WHAT IS BEING ASKED: Copy out all of the data below exactly, so that no word differs from the original.

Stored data
%%

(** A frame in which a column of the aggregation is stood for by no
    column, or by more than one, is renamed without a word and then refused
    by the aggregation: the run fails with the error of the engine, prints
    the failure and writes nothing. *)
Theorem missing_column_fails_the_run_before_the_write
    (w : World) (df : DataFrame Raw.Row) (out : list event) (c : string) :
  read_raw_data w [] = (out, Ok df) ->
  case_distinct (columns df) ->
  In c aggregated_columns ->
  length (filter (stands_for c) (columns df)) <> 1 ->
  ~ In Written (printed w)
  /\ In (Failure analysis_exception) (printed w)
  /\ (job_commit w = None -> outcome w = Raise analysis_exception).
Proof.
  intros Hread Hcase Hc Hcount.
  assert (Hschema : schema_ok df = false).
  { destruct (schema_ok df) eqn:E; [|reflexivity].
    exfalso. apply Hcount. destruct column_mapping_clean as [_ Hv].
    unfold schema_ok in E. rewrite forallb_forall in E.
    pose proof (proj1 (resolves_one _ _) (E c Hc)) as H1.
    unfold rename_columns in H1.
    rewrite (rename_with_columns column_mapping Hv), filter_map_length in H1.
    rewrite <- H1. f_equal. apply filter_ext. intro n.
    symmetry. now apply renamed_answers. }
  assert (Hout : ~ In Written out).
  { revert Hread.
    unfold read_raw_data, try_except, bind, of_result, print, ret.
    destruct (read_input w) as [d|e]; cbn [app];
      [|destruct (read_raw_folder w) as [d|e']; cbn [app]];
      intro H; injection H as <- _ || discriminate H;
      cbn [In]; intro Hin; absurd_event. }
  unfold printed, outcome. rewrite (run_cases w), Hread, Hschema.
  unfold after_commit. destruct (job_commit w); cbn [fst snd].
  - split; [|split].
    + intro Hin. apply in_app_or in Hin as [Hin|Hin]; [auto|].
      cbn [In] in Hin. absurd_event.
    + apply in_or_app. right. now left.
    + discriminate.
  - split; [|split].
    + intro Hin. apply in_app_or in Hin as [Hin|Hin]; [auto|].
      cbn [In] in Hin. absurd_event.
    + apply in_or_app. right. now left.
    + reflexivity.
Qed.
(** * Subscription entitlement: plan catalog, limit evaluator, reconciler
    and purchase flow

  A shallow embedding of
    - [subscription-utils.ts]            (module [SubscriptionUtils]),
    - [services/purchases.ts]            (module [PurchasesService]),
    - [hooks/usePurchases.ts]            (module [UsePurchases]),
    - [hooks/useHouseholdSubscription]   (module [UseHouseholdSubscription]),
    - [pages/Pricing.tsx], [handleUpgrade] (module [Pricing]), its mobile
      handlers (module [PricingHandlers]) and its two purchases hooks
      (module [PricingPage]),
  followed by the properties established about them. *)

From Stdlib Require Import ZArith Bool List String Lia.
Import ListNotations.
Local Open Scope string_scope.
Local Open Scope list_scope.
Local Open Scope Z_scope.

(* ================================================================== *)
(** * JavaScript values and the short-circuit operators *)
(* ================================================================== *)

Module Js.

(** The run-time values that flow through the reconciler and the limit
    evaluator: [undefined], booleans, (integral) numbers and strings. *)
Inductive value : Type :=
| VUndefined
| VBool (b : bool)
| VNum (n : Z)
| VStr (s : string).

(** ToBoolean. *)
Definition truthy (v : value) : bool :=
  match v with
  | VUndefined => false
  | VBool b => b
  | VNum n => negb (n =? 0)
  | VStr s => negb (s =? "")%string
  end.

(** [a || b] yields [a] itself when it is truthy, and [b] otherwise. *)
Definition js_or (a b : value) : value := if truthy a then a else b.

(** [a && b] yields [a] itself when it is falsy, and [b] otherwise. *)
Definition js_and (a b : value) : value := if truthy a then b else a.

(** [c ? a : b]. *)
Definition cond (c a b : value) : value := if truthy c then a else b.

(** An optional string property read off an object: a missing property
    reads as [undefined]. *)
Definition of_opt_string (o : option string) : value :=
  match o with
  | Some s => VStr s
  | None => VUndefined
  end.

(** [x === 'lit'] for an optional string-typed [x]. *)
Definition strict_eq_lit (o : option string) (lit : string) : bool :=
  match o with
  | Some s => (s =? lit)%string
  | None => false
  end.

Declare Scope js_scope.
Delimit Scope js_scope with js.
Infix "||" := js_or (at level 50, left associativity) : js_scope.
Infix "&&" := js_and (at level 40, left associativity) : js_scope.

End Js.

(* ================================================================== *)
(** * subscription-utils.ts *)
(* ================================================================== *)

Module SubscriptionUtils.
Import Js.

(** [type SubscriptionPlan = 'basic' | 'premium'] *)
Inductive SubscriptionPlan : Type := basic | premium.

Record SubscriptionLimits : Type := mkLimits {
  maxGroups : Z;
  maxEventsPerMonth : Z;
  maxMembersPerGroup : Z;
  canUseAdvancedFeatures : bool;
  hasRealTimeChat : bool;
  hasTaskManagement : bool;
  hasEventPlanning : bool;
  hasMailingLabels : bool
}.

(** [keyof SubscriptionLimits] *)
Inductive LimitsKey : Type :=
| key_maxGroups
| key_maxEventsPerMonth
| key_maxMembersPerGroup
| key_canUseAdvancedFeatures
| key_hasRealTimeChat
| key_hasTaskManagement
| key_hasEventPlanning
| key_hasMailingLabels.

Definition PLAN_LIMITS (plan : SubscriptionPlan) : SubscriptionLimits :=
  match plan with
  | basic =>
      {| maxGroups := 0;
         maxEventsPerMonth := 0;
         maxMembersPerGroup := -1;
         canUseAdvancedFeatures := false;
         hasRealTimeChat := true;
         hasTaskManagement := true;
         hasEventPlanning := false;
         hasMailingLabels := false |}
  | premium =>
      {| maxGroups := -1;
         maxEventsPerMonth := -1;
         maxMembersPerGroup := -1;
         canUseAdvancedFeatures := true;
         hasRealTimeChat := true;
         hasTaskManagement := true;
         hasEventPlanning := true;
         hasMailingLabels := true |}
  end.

%%

WRITTEN ANSWER:
(** A frame in which a column of the aggregation is stood for by no
    column, or by more than one, is renamed without a word and then refused
    by the aggregation: the run fails with the error of the engine, prints
    the failure and writes nothing. *)
Theorem missing_column_fails_the_run_before_the_write
    (w : World) (df : DataFrame Raw.Row) (out : list event) (c : string) :
  read_raw_data w [] = (out, Ok df) ->
  case_distinct (columns df) ->
  In c aggregated_columns ->
  length (filter (stands_for c) (columns df)) <> 1 ->
  ~ In Written (printed w)
  /\ In (Failure analysis_exception) (printed w)
  /\ (job_commit w = None -> outcome w = Raise analysis_exception).
Proof.
  intros Hread Hcase Hc Hcount.
  assert (Hschema : schema_ok df = false).
  { destruct (schema_ok df) eqn:E; [|reflexivity].
    exfalso. apply Hcount. destruct column_mapping_clean as [_ Hv].
    unfold schema_ok in E. rewrite forallb_forall in E.
    pose proof (proj1 (resolves_one _ _) (E c Hc)) as H1.
    unfold rename_columns in H1.
    rewrite (rename_with_columns column_mapping Hv), filter_map_length in H1.
    rewrite <- H1. f_equal. apply filter_ext. intro n.
    symmetry. now apply renamed_answers. }
  assert (Hout : ~ In Written out).
  { revert Hread.
    unfold read_raw_data, try_except, bind, of_result, print, ret.
    destruct (read_input w) as [d|e]; cbn [app];
      [|destruct (read_raw_folder w) as [d|e']; cbn [app]];
      intro H; injection H as <- _ || discriminate H;
      cbn [In]; intro Hin; absurd_event. }
  unfold printed, outcome. rewrite (run_cases w), Hread, Hschema.
  unfold after_commit. destruct (job_commit w); cbn [fst snd].
  - split; [|split].
    + intro Hin. apply in_app_or in Hin as [Hin|Hin]; [auto|].
      cbn [In] in Hin. absurd_event.
    + apply in_or_app. right. now left.
    + discriminate.
  - split; [|split].
    + intro Hin. apply in_app_or in Hin as [Hin|Hin]; [auto|].
      cbn [In] in Hin. absurd_event.
    + apply in_or_app. right. now left.
    + reflexivity.
Qed.
(** * Subscription entitlement: plan catalog, limit evaluator, reconciler
    and purchase flow

  A shallow embedding of
    - [subscription-utils.ts]            (module [SubscriptionUtils]),
    - [services/purchases.ts]            (module [PurchasesService]),
    - [hooks/usePurchases.ts]            (module [UsePurchases]),
    - [hooks/useHouseholdSubscription]   (module [UseHouseholdSubscription]),
    - [pages/Pricing.tsx], [handleUpgrade] (module [Pricing]), its mobile
      handlers (module [PricingHandlers]) and its two purchases hooks
      (module [PricingPage]),
  followed by the properties established about them. *)

From Stdlib Require Import ZArith Bool List String Lia.
Import ListNotations.
Local Open Scope string_scope.
Local Open Scope list_scope.
Local Open Scope Z_scope.

(* ================================================================== *)
(** * JavaScript values and the short-circuit operators *)
(* ================================================================== *)

Module Js.

(** The run-time values that flow through the reconciler and the limit
    evaluator: [undefined], booleans, (integral) numbers and strings. *)
Inductive value : Type :=
| VUndefined
| VBool (b : bool)
| VNum (n : Z)
| VStr (s : string).

(** ToBoolean. *)
Definition truthy (v : value) : bool :=
  match v with
  | VUndefined => false
  | VBool b => b
  | VNum n => negb (n =? 0)
  | VStr s => negb (s =? "")%string
  end.

(** [a || b] yields [a] itself when it is truthy, and [b] otherwise. *)
Definition js_or (a b : value) : value := if truthy a then a else b.

(** [a && b] yields [a] itself when it is falsy, and [b] otherwise. *)
Definition js_and (a b : value) : value := if truthy a then b else a.

(** [c ? a : b]. *)
Definition cond (c a b : value) : value := if truthy c then a else b.

(** An optional string property read off an object: a missing property
    reads as [undefined]. *)
Definition of_opt_string (o : option string) : value :=
  match o with
  | Some s => VStr s
  | None => VUndefined
  end.

(** [x === 'lit'] for an optional string-typed [x]. *)
Definition strict_eq_lit (o : option string) (lit : string) : bool :=
  match o with
  | Some s => (s =? lit)%string
  | None => false
  end.

Declare Scope js_scope.
Delimit Scope js_scope with js.
Infix "||" := js_or (at level 50, left associativity) : js_scope.
Infix "&&" := js_and (at level 40, left associativity) : js_scope.

End Js.

(* ================================================================== *)
(** * subscription-utils.ts *)
(* ================================================================== *)

Module SubscriptionUtils.
Import Js.

(** [type SubscriptionPlan = 'basic' | 'premium'] *)
Inductive SubscriptionPlan : Type := basic | premium.

Record SubscriptionLimits : Type := mkLimits {
  maxGroups : Z;
  maxEventsPerMonth : Z;
  maxMembersPerGroup : Z;
  canUseAdvancedFeatures : bool;
  hasRealTimeChat : bool;
  hasTaskManagement : bool;
  hasEventPlanning : bool;
  hasMailingLabels : bool
}.

(** [keyof SubscriptionLimits] *)
Inductive LimitsKey : Type :=
| key_maxGroups
| key_maxEventsPerMonth
| key_maxMembersPerGroup
| key_canUseAdvancedFeatures
| key_hasRealTimeChat
| key_hasTaskManagement
| key_hasEventPlanning
| key_hasMailingLabels.

Definition PLAN_LIMITS (plan : SubscriptionPlan) : SubscriptionLimits :=
  match plan with
  | basic =>
      {| maxGroups := 0;
         maxEventsPerMonth := 0;
         maxMembersPerGroup := -1;
         canUseAdvancedFeatures := false;
         hasRealTimeChat := true;
         hasTaskManagement := true;
         hasEventPlanning := false;
         hasMailingLabels := false |}
  | premium =>
      {| maxGroups := -1;
         maxEventsPerMonth := -1;
         maxMembersPerGroup := -1;
         canUseAdvancedFeatures := true;
         hasRealTimeChat := true;
         hasTaskManagement := true;
         hasEventPlanning := true;
         hasMailingLabels := true |}
  end.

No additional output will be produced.